Potato importation stopped to protect local production Print E-mail
( 0 Votes )
Written by Administrator   
Thursday, 01 February 2018 00:00

The Ministry of Agriculture recently convened a meeting at the Agriculture Show Grounds Conference Room in Belmopan, where potato producers and importers gathered to verify potato production figures and estimated harvest dates.

Producers representing small, medium and large farms from production areas countrywide attended the meeting.

The discussion opened with a presentation and verification of the amount of potato in production by districts. It was estimated that the Cayo District has the highest production with a total of 2.8 million pounds, followed by Corozal with 588,000 pounds. Also, the Orange Walk District produces 286,000 pounds while the Stann Creek District produces 45,000 pounds.

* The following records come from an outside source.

(* ===== verification/Engines.v ===== *)
(** * Engines: WasmEdge, Wasmer and WAMR

    [crates/containerd-shim-wasmedge/src/instance.rs],
    [crates/containerd-shim-wasmer/src/instance.rs] and
    [crates/containerd-shim-wamr/src/instance.rs]: each engine is an instance of
    the class [Sandbox], over its SDK as a class, so the executor of
    [Executor.v] runs it.  All three inherit the default [can_handle]. *)

From S2P Require Import Prelude RustStr Sandbox Executor.
From Stdlib Require Import Ascii.

Definition equals : ascii := "="%char.

(** [.context(..)] of anyhow: the error is shown as the context. *)
Definition mcontext {W A} (c : string) (m : M W string A) : M W string A := mmap_err (fun _ => c) m.

(** [name.unwrap_or_else(|| "main".to_string())] *)
Definition module_name (e : Entrypoint) : string := default "main"%string (name e).

(** [source.as_bytes()] *)
Definition read_source {W} `{!FileSystem W} (s : Source) : M W string bytes := fun w => (as_bytes s w, w).

(** ** WasmEdge *)

Module WasmEdge.

(** The value of [WasiModule::create] *)
Record WasiModule := MkWasiModule {
  wasi_args : list string;
  wasi_envs : list string;
  wasi_dirs : list string;
}.

(** [struct WasmEdgeSandbox] *)
Record WasmEdgeSandbox (Config : Type) := MkSandbox { config : Config }.
Arguments MkSandbox {Config}.
Arguments config {Config}.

The estimated production for this year is 3.7 million pounds, with harvest dates starting in the first week of February 2018. Based on these estimated production figures, import licenses for potato have been closed by the Ministry of Agriculture. This policy will stand until local production has ended.

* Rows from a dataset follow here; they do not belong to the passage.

(* ===== verification/Store.v ===== *)
(** * Store: the services of containerd, and
    [crates/containerd-shim-wasm/src/containerd/lease.rs]

    The gRPC services of containerd are the class [Containerd]: each call is a
    computation over a world [W] that may fail with a text.  A lease keeps the
    content written under it from being collected until it is released. *)

From S2P Require Import Prelude RustStr.

(** [Info], [Image] and [Container] of containerd, with the fields used *)
Record Info := MkInfo { info_digest : string; labels : gmap string string }.
Record Image := MkImage { image_name : string; target : option string }.
Record Container := MkContainer { container_image : string }.

Inductive WriteAction := Stat | Write | Commit.

Record WriteContentRequest := MkWrite {
  w_ref : string;
  w_action : WriteAction;
  w_total : Z;
  w_offset : Z;
  w_expected : string;
  w_labels : gmap string string;
  w_data : bytes;
}.

Record WriteContentResponse := MkWriteResponse { r_offset : Z; r_digest : string }.

(** [tonic::Status]: whether its code is [AlreadyExists], and its text. *)
Record GrpcStatus := MkGrpcStatus { already_exists : bool; grpc_text : string }.

(** [Tx] is the sender of the channel that feeds a request stream, [Rx] the
    response stream. *)
Class Containerd (W Channel Tx Rx : Type) := {
  grpc_connect : string -> M W string Channel;
  content_read : Channel -> string -> string -> M W string (list bytes);
  content_delete : Channel -> string -> string -> M W string unit;
  content_info : Channel -> string -> string -> M W string (option Info);
  content_update : Channel -> string -> Info -> list string -> M W string (option Info);
  content_write : Channel -> string -> string -> Tx -> M W GrpcStatus Rx;
  images_get : Channel -> string -> string -> M W string (option Image);
  containers_get : Channel -> string -> string -> M W string (option Container);
  leases_create : Channel -> string -> string -> gmap string string -> M W string (option string);
  leases_delete : Channel -> string -> string -> M W string unit;
  mpsc_channel : W -> Tx * W;
  tx_send : Tx -> WriteContentRequest -> M W string unit;
  rx_message : Rx -> M W string (option WriteContentResponse);
  expiry_24h : W -> string;
}.

Section lease.
Context {W Channel Tx Rx : Type} `{!Containerd W Channel Tx Rx}.

(** [LeaseGuard]: the client and the request that deletes the lease *)
Record LeaseGuard := MkLeaseGuard {
  lease_client : Channel;
  lease_id : string;
  lease_namespace : string;
}.

(** [LeaseGuardInner::release] *)
Definition inner_release (g : LeaseGuard) : M W string unit :=
  mmap_err (fun _ => "Failed to remove lease")
    (leases_delete (lease_client g) (lease_namespace g) (lease_id g)).

(** [LeaseGuard::release]: the guard is not dropped again. *)
Definition release (g : LeaseGuard) : M W string unit := inner_release g.

(** [Drop for LeaseGuard]: a failure is only logged. *)
Definition drop_lease (g : LeaseGuard) (w : W) : W := (inner_release g w).2.
End lease.

Arguments LeaseGuard : clear implicits.

(** A scope that owns a lease and gives it up on every way out but [Ok]. *)
Definition scoped {W E A} (m : M W E A) (cleanup : W -> W) : M W E A := fun w =>
  match m w with
  | (Ok a, w') => (Ok a, w')
  | (r, w') => (r, cleanup w')
  end.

Last year there was a surplus in production for potatoes as a result of which many farmers had to contend with having to drop the price of their products for sale. The Ministry of Agriculture at the time had allowed for importation of potatoes which overlapped with the local production coming on stream causing that problem. This year with proper planning, that problem will be eliminated.

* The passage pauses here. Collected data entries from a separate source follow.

(** The lease of saved content is released or dropped before the loop goes on. *)
Lemma keeps_store_compiled pid img i l c : keeps open_leases (store_compiled self pid img i l c).
Proof.
  destruct c as [data|]; [|done]. intros w. unfold store_compiled, mbind.
  pose proof (open_save data pid {[pid +:+ "/original" := desc_digest (layer_config l)]} w) as Hs.
  destruct (save_content _ _ _ _ w) as [[content|e|] w1]; simpl in *; try lia.
  unfold scoped. pose proof (keeps_label pid img i (layer_config l) (wc_digest content) w1) as Hl.
  destruct (label_precompiled _ _ _ _ _ _ w1) as [[u|e|] w2]; simpl in *; rewrite ?open_drop; try lia.
  unfold mtry. pose proof (open_drop (wc_lease content) w2) as Hr. unfold drop_lease in Hr.
  change (release (wc_lease content)) with (inner_release (wc_lease content)).
  destruct (inner_release (wc_lease content) w2) as [[v|e|] w3]; simpl in *; lia.
Qed.

Lemma keeps_store_all pid img i ls cs : keeps open_leases (store_all self pid img i ls cs).
Proof.
  revert i cs. induction ls as [|l ls IH]; intros i [|c cs]; try done. simpl.
  apply keeps_bind; [apply keeps_store_compiled|intros x]. by apply keeps_bind.
Qed.

Lemma keeps_precompile compiler pid img ls :
  keeps open_leases (compile compiler ls) ->
  keeps open_leases (precompile_layers self compiler pid img ls).
Proof.
  intros Hc. unfold precompile_layers. apply keeps_bind; [auto|].
  intros [cs|e|]; try done. case_decide; [done|]. apply keeps_store_all.
Qed.

Lemma keeps_read_original c : keeps open_leases (read_original_layer self c).
Proof. unfold read_original_layer. by apply keeps_bind. Qed.

Lemma keeps_read_layer pid c : keeps open_leases (read_layer self pid c).
Proof.
  unfold read_layer. apply keeps_bind.
  - apply keeps_try. unfold read_precompiled_layer. apply keeps_bind; [auto|intros info].
    destruct (labels info !! pid); [|done]. apply keeps_bind; [auto|intros d]. by apply keeps_bind.
  - intros [l|e|]; [done| |]; (apply keeps_bind; [apply keeps_read_original|done]).
Qed.

Lemma keeps_load id name types compiler :
  (forall c ls, compiler = Some c -> keeps open_leases (compile c ls)) ->
  keeps open_leases (load_modules self id name types compiler).
Proof.
  intros Hc. unfold load_modules. apply keeps_bind; [unfold get_container; auto|intros container].
  apply keeps_bind.
  { unfold get_image_manifest_and_digest. apply keeps_bind; [unfold get_image; auto|intros image].
    do 4 (apply keeps_bind; [auto|intros ?]). done. }
  intros [manifest image_digest]. apply keeps_bind; [auto|intros config].
  apply keeps_bind; [auto|intros []]; [|done]. simpl. unfold load_layers.
  break_match; [done|]. destruct compiler as [compiler|].
  - apply keeps_bind; [auto|intros info].
    apply keeps_bind; [apply keeps_mapM; intros; apply keeps_read_layer|intros read].
    destruct (_ || _); [|done]. apply keeps_precompile. by apply Hc.
  - apply keeps_mapM. intros. apply keeps_read_original.
Qed.
End leases.

(** ** The layers *)

Section layers.
Context {W Channel Tx Rx : Type} `{!Containerd W Channel Tx Rx} `{!ImageFormat}.
Context (self : Client Channel).

Lemma read_original_config c w l w' :
  read_original_layer self c w = (Ok l, w') -> layer_config l = c.
Proof. unfold read_original_layer. by intros (m & w1 & _ & [= <- _])%mbind_ok. Qed.

Lemma read_precompiled_config c pid w l w' :
  read_precompiled_layer self c pid w = (Ok l, w') -> layer_config l = c.
Proof.
  unfold read_precompiled_layer. intros (info & w1 & _ & Hrun)%mbind_ok.
  destruct (labels info !! pid); [|done].
  apply mbind_ok in Hrun as (d & w2 & _ & Hrun). by apply mbind_ok in Hrun as (m & w3 & _ & [= <- _]).
Qed.

Lemma read_layer_config pid c w x w' :
  read_layer self pid c w = (Ok x, w') -> layer_config x.1 = c.
Proof.
  unfold read_layer. intros (r & w1 & Hr & Hrun)%mbind_ok. unfold mtry in Hr.
  destruct (read_precompiled_layer self c pid w) as [[l|e|] w2] eqn:Hp; simplify_eq/=.
  - injection Hrun as <- <-. by eapply read_precompiled_config.
  - apply mbind_ok in Hrun as (l & w3 & Ho & [= <- _]). by eapply read_original_config.
Qed.

Lemma store_compiled_config pid img i l c w x w' :
  store_compiled self pid img i l c w = (Ok x, w') -> layer_config x = layer_config l.
Proof.
  destruct c as [data|]; simpl; [|by intros [= <- _]].
  intros (content & w1 & _ & Hrun)%mbind_ok. apply mbind_ok in Hrun as (u & w2 & _ & Hrun).
  by apply mbind_ok in Hrun as (v & w3 & _ & [= <- _]).
Qed.

Lemma store_all_config pid img i ls cs w xs w' :
  length cs = length ls ->
  store_all self pid img i ls cs w = (Ok xs, w') -> layer_config <$> xs = layer_config <$> ls.
Proof.
  revert i cs w xs w'. induction ls as [|l ls IH]; intros i [|c cs] w xs w' Hlen; try done; simpl.
  - by intros [= <- _].
  - intros (x & w1 & Hx & Hrun)%mbind_ok. apply mbind_ok in Hrun as (xs' & w2 & Hxs & [= <- _]).
    apply store_compiled_config in Hx. simpl. rewrite Hx. f_equal.
    eapply IH; [|exact Hxs]. simpl in Hlen. lia.
Qed.

Lemma precompile_config compiler pid img ls w xs w' :
  precompile_layers self compiler pid img ls w = (Ok xs, w') ->
  layer_config <$> xs = layer_config <$> ls.
Proof.
  unfold precompile_layers. intros (r & w1 & _ & Hrun)%mbind_ok.
  destruct r as [cs|e|]; [|by injection Hrun as <- _..].
  case_decide as Hlen; [done|]. by eapply store_all_config.
Qed.

Lemma store_all_none pid img i ls w :
  store_all self pid img i ls (replicate (length ls) None) w = (Ok ls, w).
Proof.
  revert i. induction ls as [|l ls IH]; intros i; [done|]. simpl.
  unfold mbind at 1. simpl. unfold mbind. by rewrite IH.
Qed.
End layers.

(** ** Properties *)




(** Layers none of which the compiler can compile are used as they are, and
    nothing is stored: neither content nor label records that the compiler
    was asked, so the next load asks it again. *)
Theorem uncompilable_layers_are_not_recorded {W Channel Tx Rx : Type}
    `{!Containerd W Channel Tx Rx} `{!ImageFormat} (self : Client Channel)
    (compiler : Compiler W) (precompile_id digest : string) (ls : list WasmLayer) (w w' : W)
    (Hnone : compile compiler ls w = (Ok (replicate (length ls) None), w')) :
  precompile_layers self compiler precompile_id digest ls w = (Ok ls, w').
Proof.
  unfold precompile_layers, mbind, mtry. rewrite Hnone. rewrite length_replicate.
  rewrite decide_False by auto. apply store_all_none.
Qed.

(** ** Witnesses: a store in memory *)

Record DemoStore := MkDemoStore {
  ds_sent : list WriteContentRequest;
  ds_open : Z;
  ds_blobs : gmap string bytes;
  ds_labels : gmap string (gmap string string);
}.

(** The data written since the last stat. *)
Fixpoint written (reqs : list WriteContentRequest) (acc : bytes) : bytes :=
  match reqs with
  | [] => acc
  | r :: reqs' =>
      written reqs' (match w_action r with Stat => [] | Write => acc ++ w_data r | Commit => acc end)
  end.

Definition demo_send (r : WriteContentRequest) (s : DemoStore) : DemoStore :=
  let sent := ds_sent s ++ [r] in
  MkDemoStore sent (ds_open s)
    (match w_action r with Commit => <[w_expected r := written sent []]> (ds_blobs s) | _ => ds_blobs s end)
    (ds_labels s).

(** The answer to the last request: the offset to go on from, the digest. *)
Definition demo_answer (s : DemoStore) : WriteContentResponse :=
  match last (ds_sent s) with
  | Some r => MkWriteResponse (w_offset r) (w_expected r)
  | None => MkWriteResponse 0 EmptyString
  end.

#[export] Instance demo_store : Containerd DemoStore unit unit unit := {
  grpc_connect _ := mret tt;
  content_read _ _ d s := (match ds_blobs s !! d with Some b => Ok [b] | None => Err "not found" end, s);
  content_delete _ _ _ := mret tt;
  content_info _ _ d s := (Ok (Some (MkInfo d (default ∅ (ds_labels s !! d)))), s);
  content_update _ _ i _ s :=
    (Ok (Some i), MkDemoStore (ds_sent s) (ds_open s) (ds_blobs s)
                    (<[info_digest i := labels i]> (ds_labels s)));
  content_write _ _ _ _ := mret tt;
  images_get _ _ n := mret (Some (MkImage n (Some "manifest")));
  containers_get _ _ _ := mret (Some (MkContainer "image"));
  leases_create _ _ r _ s :=
    (Ok (Some r), MkDemoStore (ds_sent s) (ds_open s + 1) (ds_blobs s) (ds_labels s));
  leases_delete _ _ _ s :=
    (Ok tt, MkDemoStore (ds_sent s) (ds_open s - 1) (ds_blobs s) (ds_labels s));
  mpsc_channel s := (tt, s);
  tx_send _ r s := (Ok tt, demo_send r s);
  rx_message _ s := (Ok (Some (demo_answer s)), s);
  expiry_24h _ := "2025-01-02T00:00:00Z";
}.

#[export] Instance demo_format : ImageFormat := {
  sha256_digest b := pretty (length b);
  parse_digest := Ok;
  parse_manifest _ := Ok (MkManifest (MkDescriptor "config" "cfg")
                            [MkDescriptor "application/wasm" "l0"; MkDescriptor "text/plain" "l1"]);
  parse_platform _ := Ok true;
}.

#[export] Instance demo_recording : Recording DemoStore unit unit unit ds_sent.
Proof. by split. Qed.

#[export] Instance demo_counts : CountsLeases DemoStore unit unit unit ds_open.
Proof. split; try done; intros; simpl; lia. Qed.

Definition demo_client : Client unit := MkClient tt "default".

Definition demo_world : DemoStore :=
  MkDemoStore [] 0 {["manifest" := []; "cfg" := []; "l0" := [Byte.x61]]} ∅.

Definition demo_compiler : Compiler DemoStore :=
  MkCompiler 5 (fun ls => mret ((fun _ => Some [Byte.x62; Byte.x63]) <$> ls)).

Definition demo_data : bytes := [Byte.x61; Byte.x62].


Definition demo_load := load_modules demo_client "c1" "demo" ["application/wasm"] (Some demo_compiler).



(** A store where everything is labelled already. *)
Definition labelled_store : Containerd unit unit unit unit := {|
  grpc_connect _ := mret tt;
  content_read _ _ _ := mret [[Byte.x62]];
  content_delete _ _ _ := mret tt;
  content_info _ _ d := mret (Some (MkInfo d {[precompile_label "demo" 5 := "sha256:1"]}));
  content_update _ _ i _ := mret (Some i);
  content_write _ _ _ _ := mret tt;
  images_get _ _ n := mret (Some (MkImage n (Some "manifest")));
  containers_get _ _ _ := mret (Some (MkContainer "image"));
  leases_create _ _ r _ := mret (Some r);
  leases_delete _ _ _ := mret tt;
  mpsc_channel s := (tt, s);
  tx_send _ _ := mret tt;
  rx_message _ := mret None;
  expiry_24h _ := EmptyString;
|}.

As can be seen with potatoes, every year Belize’s agricultural sector produces commodities that are seasonal. Local farmers produce enough onions, lettuce, broccoli, cauliflower and celery, which during November to February are conducive to rapid growth. The production and harvesting for most of these start around the end of January.

Chief Agriculture Officer Andrew Harrison, estimates that Belize’s onion production starts in the first week of February and that there is local production until May or June, after there is none importations are to be made. As for carrots, production started in early January and it is expected that there will be local carrots until the first week of March. Potatoes follow the same trend as onions says Harrison.

The Ministry of Agriculture will soon be able to give farmers more precise data on these crops, because a statistical project with funds from the Inter American Development Bank is now on the pipeline. A local firm is being used to develop a program for this data collection.

“It will be in a way more simplified, because we will be using tablets to collect the information rather than pen and paper, so that project is on the pipeline and this is when we will be visiting farmers and we ask them for their cooperation… on what they do and what they plant,” says Andrew Harrison.